The first and best pathway in godly wisdom is going to be the fear of God. All right? Remember that? What’s the beginning of wisdom? The fear of the Lord. Okay. That was true when you first became a believer. You may not have recognized it as such, but there’s this trembling that comes with it.
Remember that story in Luke’s gospel where you have Peter fishing? He’s been fishing all day; he hasn’t caught anything. Then Jesus comes and says, “Okay, let down your net.” Peter’s like, “Well, I’ve been fishing all day; I haven’t caught anything. I’ll do it anyway.” All right, and then what happens? Do you remember what happens? He catches a whole bunch of fish—so much fish that what? The net begins to break? That’s right.
Then Peter’s reaction, right? He’s like, “That’s great. Cool, right?” What does he do? It’s not that he trembles; he’s like, “Whoa, who are you?” He experiences this existential fear, realizing that, like, “I can’t control this. Like, this really is the God of the universe. He can look into my soul.” There’s a sense in which, like, words can’t even, like, describe what’s going on.
I think that as Christians, we need to be cultivating an ongoing sense of the existential fear of the Lord—not because we’re afraid of hell; that’s not our fear anymore. But I tell you what, there’s a whole lot of fear about God besides the fear of hell. And I’ll tell you what else: that fear is clean, right? That is the fear that casts out all other fears.
If you’re worried about not achieving your ambitions, if you’re worried about something that might be taken away from you or is being taken away from you, the fear of the Lord can cast all that garbage out of your heart.

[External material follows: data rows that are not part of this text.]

(** The loop that merges the segments of two spans.  Answers the segments
    appended and what is left of both inputs. *)
Fixpoint mergeSegments (op : Operation) (s1 : list Z) :
    list Z -> Z -> Z -> list Z -> list Z * list Z * list Z :=
  fix inner (s2 : list Z) (flag oldFlag : Z) (segs : list Z) : list Z * list Z * list Z :=
    match s1, s2 with
    | x1 :: s1', x2 :: s2' =>
        let test := i32 (x1 - x2) in
        let flag1 := if test <=? 0 then Z.lxor flag 1 else flag in
        let flag' := if 0 <=? test then Z.lxor flag1 2 else flag1 in
        let x := if 0 <=? test then x2 else x1 in
        let segs' := if (flag' =? opCode op) || (oldFlag =? opCode op) then segs ++ [x] else segs in
        if test <? 0 then mergeSegments op s1' s2 flag' flag' segs'
        else if 0 <? test then inner s2' flag' flag' segs'
        else mergeSegments op s1' s2' flag' flag' segs'
    | _, _ => (segs, s1, s2)
    end.

Definition combineSegments (op : Operation) (segments1 segments2 : list Z) : list Z :=
  let '(segs, s1, s2) := mergeSegments op segments1 segments2 0 0 [] in
  if shouldAddRemainingSegmentsFromSpan1 op && bool_decide (s1 ≠ []) then segs ++ s1
  else if shouldAddRemainingSegmentsFromSpan2 op && bool_decide (s2 ≠ []) then segs ++ s2
  else segs.

Definition addSpan (result : Shape) (y : Z) (segs : list Z) : Shape :=
  if bool_decide (segs ≠ []) || negb (Shape_isEmpty result)
  then appendSpan_range result y segs else result.

(** The loop over the spans of both shapes.  [segments1] and [segments2] are
    the segments of the current span of each shape. *)
Fixpoint shapeOperation_loop (op : Operation) (shape1 shape2 : Shape) (spans1 : list Span) :
    list Span -> list Z -> list Z -> Shape -> option (Shape * list Span * list Span) :=
  fix inner (spans2 : list Span) (segments1 segments2 : list Z) (result : Shape) :
      option (Shape * list Span * list Span) :=
    match spans1, spans2 with
    | sp1 :: rest1, sp2 :: rest2 =>
        let test := i32 (span_y sp1 - span_y sp2) in
        segs1 ← (if test <=? 0 then segments shape1 spans1 else Some segments1);
        segs2 ← (if 0 <=? test then segments shape2 spans2 else Some segments2);
        let y := if 0 <=? test then span_y sp2 else span_y sp1 in
        let result' := addSpan result y (combineSegments op segs1 segs2) in
        if test <? 0 then shapeOperation_loop op shape1 shape2 rest1 spans2 segs1 segs2 result'
        else if 0 <? test then inner rest2 segs1 segs2 result'
        else shapeOperation_loop op shape1 shape2 rest1 rest2 segs1 segs2 result'
    | _, _ => Some (result, spans1, spans2)
    end.

Definition shapeOperation (op : Operation) (shape1 shape2 : Shape) : option Shape :=
  match trySimpleOperation op shape1 shape2 with
  | Some result => Some result
  | None =>
      '(result, spans1, spans2) ←
        shapeOperation_loop op shape1 shape2 (m_spans shape1) (m_spans shape2) [] [] Shape_empty;
      if shouldAddRemainingSpansFromShape1 op && bool_decide (spans1 ≠ [])
      then appendSpans result shape1 spans1
      else if shouldAddRemainingSpansFromShape2 op && bool_decide (spans2 ≠ [])
      then appendSpans result shape2 spans2
      else Some result
  end.

Definition UnionOperation : Operation :=
  mkOperation (fun shape1 shape2 => if Shape_isEmpty shape1 then Some shape2 else None)
    0 true true true true.

Definition IntersectOperation : Operation :=
  mkOperation (fun _ _ => None) 3 false false false false.

Definition SubtractOperation : Operation :=
  mkOperation (fun _ _ => None) 1 true false true false.

Definition unionShapes : Shape -> Shape -> option Shape := shapeOperation UnionOperation.
Definition intersectShapes : Shape -> Shape -> option Shape := shapeOperation IntersectOperation.
Definition subtractShapes : Shape -> Shape -> option Shape := shapeOperation SubtractOperation.

(** ** Region *)

Definition Region_empty : Region := mkRegion IntRect.empty Shape_empty.

Definition Region_rect (r : IntRect) : Region := mkRegion r (Shape_rect r).

Definition isEmpty (r : Region) : bool := IntRect.isEmpty (m_bounds r).
Definition isRect (r : Region) : bool := Shape_isRect (m_shape r).

Fixpoint rects_in_span (y height : Z) (segs : list Z) : list IntRect :=
  match segs with
  | x :: x' :: rest => IntRect.xywh x y (i32 (x' - x)) height :: rects_in_span y height rest
  | _ => []
  end.

Fixpoint rects_loop (s : Shape) (it : list Span) : option (list IntRect) :=
  match it with
  | sp :: ((sp' :: _) as rest) =>
      segs ← segments s it;
      rs ← rects_loop s rest;
      Some (rects_in_span (span_y sp) (i32 (span_y sp' - span_y sp)) segs ++ rs)
  | _ => Some []
  end.

Definition rects (r : Region) : option (list IntRect) := rects_loop (m_shape r) (m_spans (m_shape r)).

Definition totalArea (r : Region) : option Z :=
  rs ← rects r;
  Some (foldl (fun totalArea rect => u32 (totalArea + i32 (IntRect.width rect * IntRect.height rect))) 0 rs).

Fixpoint segments_contain (segs : list Z) (px : Z) : bool :=
  match segs with
  | x :: maxX :: rest =>
      if px <? x then false
      else if px <? maxX then true
      else segments_contain rest px
  | _ => false
  end.

Fixpoint contains_loop (s : Shape) (it : list Span) (p : IntPoint) : option bool :=
  match it with
  | sp :: ((sp' :: _) as rest) =>
      if m_y p <? span_y sp then Some false
      else if span_y sp' <=? m_y p then contains_loop s rest p
      else
        segs ← segments s it;
        if segments_contain segs (m_x p) then Some true else contains_loop s rest p
  | _ => Some false
  end.

Definition contains_point (r : Region) (p : IntPoint) : option bool :=
  if negb (IntRect.contains_point (m_bounds r) p) then Some false
  else contains_loop (m_shape r) (m_spans (m_shape r)) p.

Definition contains (r region : Region) : option bool :=
  if negb (IntRect.contains_rect (m_bounds r) (m_bounds region)) then Some false
  else compareShapes CompareContainsOperation (m_shape r) (m_shape region).

Definition intersects (r region : Region) : option bool :=
  if negb (IntRect.intersects (m_bounds r) (m_bounds region)) then Some false
  else compareShapes CompareIntersectsOperation (m_shape r) (m_shape region).

Definition updateBoundsFromShape (r : Region) : option Region :=
  b ← Shape_bounds (m_shape r);
  Some (mkRegion b (m_shape r)).

Definition intersect (r region : Region) : option Region :=
  if IntRect.isEmpty (m_bounds r) then Some r
  else if negb (IntRect.intersects (m_bounds r) (m_bounds region)) then
    Some (mkRegion IntRect.empty Shape_empty)
  else
    s ← intersectShapes (m_shape r) (m_shape region);
    b ← Shape_bounds s;
    Some (mkRegion b s).

Definition unite (r region : Region) : option Region :=
  if isEmpty region then Some r
  else if isRect r && IntRect.contains_rect (m_bounds r) (m_bounds region) then Some r
  else if isRect region && IntRect.contains_rect (m_bounds region) (m_bounds r) then
    Some (mkRegion (m_bounds region) (m_shape region))
  else
    already ← (if isRect r then Some false else contains r region);
    if already : bool then Some r
    else
      s ← unionShapes (m_shape r) (m_shape region);
      Some (mkRegion (IntRect.unite (m_bounds r) (m_bounds region)) s).

Definition subtract (r region : Region) : option Region :=
  if IntRect.isEmpty (m_bounds r) then Some r
  else if isEmpty region then Some r
  else if negb (IntRect.intersects (m_bounds r) (m_bounds region)) then Some r
  else
    s ← subtractShapes (m_shape r) (m_shape region);
    b ← Shape_bounds s;
    Some (mkRegion b s).

Definition translate (r : Region) (offset : IntSize) : Region :=
  mkRegion (IntRect.move (m_bounds r) offset) (Shape_translate (m_shape r) offset).

(** [operator==] on spans, shapes and regions compares the vectors and the
    bounds member by member. *)
Definition Span_eqb (a b : Span) : bool :=
  (span_y a =? span_y b) && (segmentIndex a =? segmentIndex b)%nat.

Fixpoint list_eqb {A} (eqb : A -> A -> bool) (l1 l2 : list A) : bool :=
  match l1, l2 with
  | [], [] => true
  | a :: l1, b :: l2 => eqb a b && list_eqb eqb l1 l2
  | _, _ => false
  end.

Definition Shape_eqb (a b : Shape) : bool :=
  list_eqb Span_eqb (m_spans a) (m_spans b) && list_eqb Z.eqb (m_segments a) (m_segments b).

Definition Region_eqb (a b : Region) : bool :=
  IntRect.eqb (m_bounds a) (m_bounds b) && Shape_eqb (m_shape a) (m_shape b).

End Region.
Lemma cmp_ok_intersects : cmp_ok CompareIntersectsOperation true hit_intersects.
Proof.
  split; try done; [by intros []|]. intros a b Ha. revert b.
  induction Ha as [|aX aM a Hlt Hev Hf Hev' IHa] using even_row_ind; intros b Hb.
  { right. unfold compareOverlappingSpans. rewrite compareSegments_nil_l. by destruct b. }
  induction Hb as [|bX bM b Hltb Hevb Hfb Hevb' IHb] using even_row_ind.
  { right. unfold compareOverlappingSpans. rewrite compareSegments_nil_r.
    split; [done|]. intros x. apply andb_false_r. }
  rewrite overlapping_cons. cbn [aOverlapsB aOutsideB bOutsideA CompareIntersectsOperation].
  unfold hit_intersects in *.
  destruct ((aX <? bM) && (bX <? aM)) eqn:Eo.
  { left. split; [done|]. exists (Z.max aX bX). rewrite (ins_pair bX), (ins_pair aX) by done.
    zbool. cases_ins; simpl; try done; lia. }
  assert (Hno : bM <= aX \/ aM <= bX) by (apply andb_false_iff in Eo as [|]; zbool; lia).
  rewrite !test_None. unfold test.
  assert (Ha' : forall x, ins a x = true -> aM < x) by (intros x; by apply ins_gt).
  assert (Hb' : forall x, ins b x = true -> bM < x) by (intros x; by apply ins_gt).
  destruct (Z.ltb_spec aM bM); [|destruct (Z.ltb_spec bM aM)].
  - destruct (IHa (bX :: bM :: b) Hevb') as [[-> [x Hx]]|[-> Hx]]; [left; split; [done|]; exists x|right; split; [done|]; intros x; specialize (Hx x)];
      rewrite (ins_pair aX), (ins_pair bX) in * by done; specialize (Ha' x); specialize (Hb' x);
      destruct (ins a x), (ins b x); simpl in *; rewrite ?orb_true_r in *; try done;
      try specialize (Ha' eq_refl); try specialize (Hb' eq_refl); revert Hx; cases_ins; simpl; try done; lia.
  - destruct IHb as [[-> [x Hx]]|[-> Hx]]; [left; split; [done|]; exists x|right; split; [done|]; intros x; specialize (Hx x)];
      rewrite (ins_pair aX), ?(ins_pair bX) in * by done; specialize (Ha' x); specialize (Hb' x);
      destruct (ins a x), (ins b x); simpl in *; rewrite ?orb_true_r in *; try done;
      try specialize (Ha' eq_refl); try specialize (Hb' eq_refl); revert Hx; cases_ins; simpl; try done; lia.
  - lia.
Qed.

(** ** Comparing two shapes *)

Lemma compareShapes_loop_cons op aS bS a a' ra b b' rb aHad bHad :
  compareShapes_loop op aS bS (a :: a' :: ra) (b :: b' :: rb) aHad bHad =
    (aSegs ← segments aS (a :: a' :: ra);
     bSegs ← segments bS (b :: b' :: rb);
     r ← compareSpans op (span_y a) (span_y a') (span_y b) (span_y b') aSegs bSegs aHad bHad;
     match r with
     | Stop r => Some r
     | Go _ =>
         let aHad := bool_decide (aSegs ≠ []) in
         let bHad := bool_decide (bSegs ≠ []) in
         if span_y a' <? span_y b' then compareShapes_loop op aS bS (a' :: ra) (b :: b' :: rb) aHad bHad
         else if span_y b' <? span_y a' then compareShapes_loop op aS bS (a :: a' :: ra) (b' :: rb) aHad bHad
         else compareShapes_loop op aS bS (a' :: ra) (b' :: rb) aHad bHad
     end).
Proof. reflexivity. Qed.

Lemma row_at_ge prev y l t py : y <= py -> row_at prev ((y, l) :: t) py = row_at l t py.
Proof. intros H. simpl. by rewrite (proj2 (Z.leb_le _ _)). Qed.

Lemma row_at_between prev y l y' l' t py : y <= py < y' -> row_at prev ((y, l) :: (y', l') :: t) py = l.
Proof. intros H. rewrite row_at_ge by lia. simpl. by rewrite (proj2 (Z.leb_gt _ _)) by lia. Qed.

Section CompareRows.
Context (op : CompareOperation) (v : bool) (hit : bool -> bool -> bool) (Hop : cmp_ok op v hit).

(** The answer of a comparison that looks at the ordinates from [c] down. *)
Definition answers (res : option bool) (c : Z) (rowA rowB : Z -> list Z) : Prop :=
  (res = Some v /\ exists px py, c <= py /\ hit (ins (rowA py) px) (ins (rowB py) px) = true) \/
  (res = Some (negb v) /\ forall px py, c <= py -> hit (ins (rowA py) px) (ins (rowB py) px) = false).

Lemma answers_step res c c' rowA rowB rowA' rowB' : c <= c' ->
  (forall px py, c <= py < c' -> hit (ins (rowA py) px) (ins (rowB py) px) = false) ->
  (forall py, c' <= py -> rowA py = rowA' py /\ rowB py = rowB' py) ->
  answers res c' rowA' rowB' -> answers res c rowA rowB.
Proof.
  intros Hc Hno Heq [[-> (px & py & Hp & Hh)]|[-> Hn]].
  - left. split; [done|]. exists px, py. destruct (Heq py Hp) as [-> ->]. split; [lia|done].
  - right. split; [done|]. intros px py Hp. destruct (decide (py < c')); [by apply Hno; lia|].
    destruct (Heq py) as [-> ->]; [lia|]. apply Hn. lia.
Qed.

(** What the loop relies on when it looks for a part of B outside A: the span
    of A above the current one was compared with the current span of B. *)
Definition above_tested (aY bY : Z) (lb : list Z) (tB : rows) (aHad : bool) : Prop :=
  hit false true = true -> bY < aY ->
  (aHad = false -> lb = []) /\ (match tB with [] => True | r :: _ => aY < r.1 end).

Lemma compareSpans_eq aY aM bY bM la lb aHad bHad :
  (hit false true = true -> bY < aY -> aHad = false -> lb = []) ->
  compareSpans op aY aM bY bM la lb aHad bHad =
    if (aY <? bM) && (bY <? aM) then compareOverlappingSpans op la lb else Some (Go tt).
Proof.
  intros Hinv. unfold compareSpans. rewrite (cmp_aOut _ _ _ Hop), (cmp_bOut _ _ _ Hop), test_None.
  destruct (hit false true) eqn:Eh; [|by rewrite test_None].
  destruct ((bY <? aY) && negb aHad && bool_decide (lb ≠ [])) eqn:E; [|done].
  zbool. apply bool_decide_eq_true_1 in H0. destruct H0. by apply Hinv.
Qed.

(** Leftover spans of B below the end of A are outside A. *)
Lemma leftover_hit bY lb r tB pb c : rows_ok pb ((bY, lb) :: r :: tB) -> c < r.1 -> bY <= c ->
  exists px py, c <= py /\ ins (row_at pb ((bY, lb) :: r :: tB) py) px = true.
Proof.
  intros Hok Hc Hb. destruct (rows_bottom _ _ Hok) as (yl & Hlast & Hne & Hle); [by right|].
  assert (r.1 <= yl) by (rewrite Forall_forall in Hle; apply Hle; set_solver).
  destruct (row_at_in ((bY, lb) :: r :: tB) (yl - 1) pb) as [E|[y Hin]].
  - assert (bY <= yl - 1) by lia. rewrite row_at_ge in Hne, E by done.
    destruct (row_at_in (r :: tB) (yl - 1) lb) as [E'|[y' Hin']].
    + destruct (rows_ok_row _ bY lb _ Hok) as [Hl _]; [left|]. rewrite E' in Hne.
      destruct lb as [|u lb]; [done|]. exists u, (yl - 1). split; [lia|].
      rewrite row_at_ge, E' by done. apply ins_head, Hl.
    + destruct (rows_ok_row _ y' (row_at lb (r :: tB) (yl - 1)) _ Hok) as [Hl _]; [by right|].
      destruct (row_at lb (r :: tB) (yl - 1)) as [|u l'] eqn:El; [done|].
      exists u, (yl - 1). split; [lia|]. rewrite row_at_ge, El by done. apply ins_head, Hl.
  - destruct (rows_ok_row _ _ _ _ Hok Hin) as [Hl _].
    destruct (row_at pb ((bY, lb) :: r :: tB) (yl - 1)) as [|u l'] eqn:El; [done|].
    exists u, (yl - 1). split; [lia|]. rewrite El. apply ins_head, Hl.
Qed.
Lemma do_op_stream_length o s :
  0 <= Stream.length s /\ Stream.length (do_op_stream o s) <= Stream.length s + op_grows o.
Proof.
  unfold Stream.length. split; [lia|].
  destruct o; cbn; rewrite ?length_app; try (destruct (Stream.chars s); cbn; lia).
  unfold Stream.advancePast. repeat step_if; cbn; rewrite ?length_drop; lia.
Qed.

End SegmentedString.

(** The interface, implemented.  The tokenizers push back strings taken from a
    [StringBuilder] or an ASCII literal, which are 8-bit when every character
    is. *)
#[global] Instance SegmentedString_InputStream : InputStream SegmentedString.t := {
  isEmpty := SegmentedString.isEmpty;
  sourceLength := SegmentedString.length;
  isClosed := SegmentedString.m_isClosed;
  currentCharacter := SegmentedString.currentCharacter;
  numberOfCharactersConsumed := SegmentedString.numberOfCharactersConsumed;
  advance := SegmentedString.advance;
  advancePastNonNewline := SegmentedString.advancePastNonNewline;
  advancePastNewline := SegmentedString.advancePastNewline;
  pushBack str s := SegmentedString.pushBack s (forallb (fun c => c <=? 255) str) str;
  advancePast := SegmentedString.advancePast
}.

#[global] Instance SegmentedString_laws : InputStreamLaws SegmentedString.t.
Proof.
  refine {| wf := SegmentedString.Wf; view := SegmentedString.toStream |}; intros;
    [ by apply SegmentedString.toStream_isEmpty
    | by apply SegmentedString.toStream_length
    | done
    | by apply SegmentedString.toStream_currentCharacter
    | by apply SegmentedString.advance_refines
    | by apply SegmentedString.advanceWithoutUpdatingLineNumber_view
    | by apply SegmentedString.advancePastNewline_refines
    | by apply SegmentedString.pushBack_refines
    | by apply SegmentedString.advancePast_refines ].
Defined.



(** The count of consumed characters moves by one with each advance inside
    a substring and at the end of the input, and does not move when an advance
    leaves the last character of a substring for the next substring: the count
    is short by one for every substring boundary crossed. *)
Theorem advance_numberOfCharactersConsumed (s : SegmentedString.t) (c : Z) (cs : list Z) :
  SegmentedString.rest (SegmentedString.m_currentSubstring s) = c :: cs ->
  SegmentedString.numberOfCharactersConsumed (SegmentedString.advance s)
  = if bool_decide (cs = [] /\ SegmentedString.m_otherSubstrings s <> [])
    then SegmentedString.numberOfCharactersConsumed s
    else u32 (SegmentedString.numberOfCharactersConsumed s + 1).
Proof.
  intros E. unfold SegmentedString.advance. rewrite E. destruct cs as [|c' cs].
  - unfold SegmentedString.advancePastSingleCharacterSubstring, SegmentedString.processPossibleNewline.
    unfold SegmentedString.advancePastSingleCharacterSubstringWithoutUpdatingLineNumber.
    destruct (SegmentedString.m_otherSubstrings s) as [|sub others] eqn:Eo.
    + rewrite bool_decide_eq_false_2 by naive_solver.
      unfold SegmentedString.numberOfCharactersConsumed, u32.
      repeat step_if; cbn; rewrite ?Eo; cbn; rewrite Zplus_mod_idemp_l; f_equal; lia.
    + rewrite bool_decide_eq_true_2 by naive_solver.
      unfold SegmentedString.numberOfCharactersConsumed, u32.
      repeat step_if; cbn; rewrite ?Eo; cbn; rewrite Zplus_mod_idemp_l, Z.sub_add, Zmod_mod; reflexivity.
  - rewrite bool_decide_eq_false_2 by naive_solver.
    unfold SegmentedString.advanceAndUpdateLineNumber16, SegmentedString.processPossibleNewline.
    unfold SegmentedString.stepSubstring, SegmentedString.numberOfCharactersConsumed, u32.
    repeat step_if; cbn; rewrite ?E; cbn; rewrite Zplus_mod_idemp_l; f_equal; lia.
Qed.

Lemma advance_numberOfCharactersConsumed_witness :
  let s := SegmentedString.append (SegmentedString.SegmentedString_of true [97]) true [98] in
  SegmentedString.numberOfCharactersConsumed (SegmentedString.advance s) = 0.
Proof.
  intros s. refine (eq_trans (advance_numberOfCharactersConsumed s 97 [] _) _); vm_compute; reflexivity.
Defined.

I encourage you to find passages and scriptures that you return to often that highlight that fear of the Lord. My go-to is Isaiah 40. I also go to the end of Job a lot where God is, like, rebuking Job and explaining to Job, like, who He really is.
Those are great passages. The whole scripture, though, is capable of being edifying. But, like, go to scripture and in that moment, find those passages that are going to remind you that we don’t worship some distant, anemic deity, right? Like, our God is incalculably, like, present and strong, and that’s probably going to make us tremble when we get that right.
My last suggestion is, if you need it, talk to a brother or sister who you know is sensitized to the fear of the Lord. If you’re struggling with this stuff, all right, you can go and talk to someone you trust and say, “Hey, look, I’m struggling with a decision.” Depending on how much you trust them, tell them what’s going on and say, “I’m trying to reason through my own motivations here. Can you help me to do that?”
I’d also say that it’d be great if we as a church body become sensitized to the fear of the Lord because we are increasingly able to be that person for our brothers and sisters.
Now, whatever you do, don’t stay put in foolishness in your lives, all right? Big foolishness, little foolishness, whatever it is, if there’s foolishness you’ve got, don’t let that stay there. Nothing good is going to come of it. And remember that in dealing with it, we stand to reap a harvest of righteousness. That’s amazing.
Pray with me.
Heavenly Father, we are so often caught up in the system of our own wants and the resonance of those wants back to us and the world around us. Lord, we acknowledge this morning that nothing good is going to come out of operating like that. But we also acknowledge that we need your help. Help us have your wisdom—godly wisdom. Help us to have that burning desire in our hearts to do what is right, to seek first the kingdom and to see your glory. And yes, Lord, help us put in perspective all of what’s going on by having that right fear of you—that fear of you that is unlike other fears, the fear of you that makes us healthy and strong and bold. We know that only you can give that, and we are so grateful that you call us your children and you guide us to deal with this in our hearts.
We pray this in Jesus Christ’s name. Amen.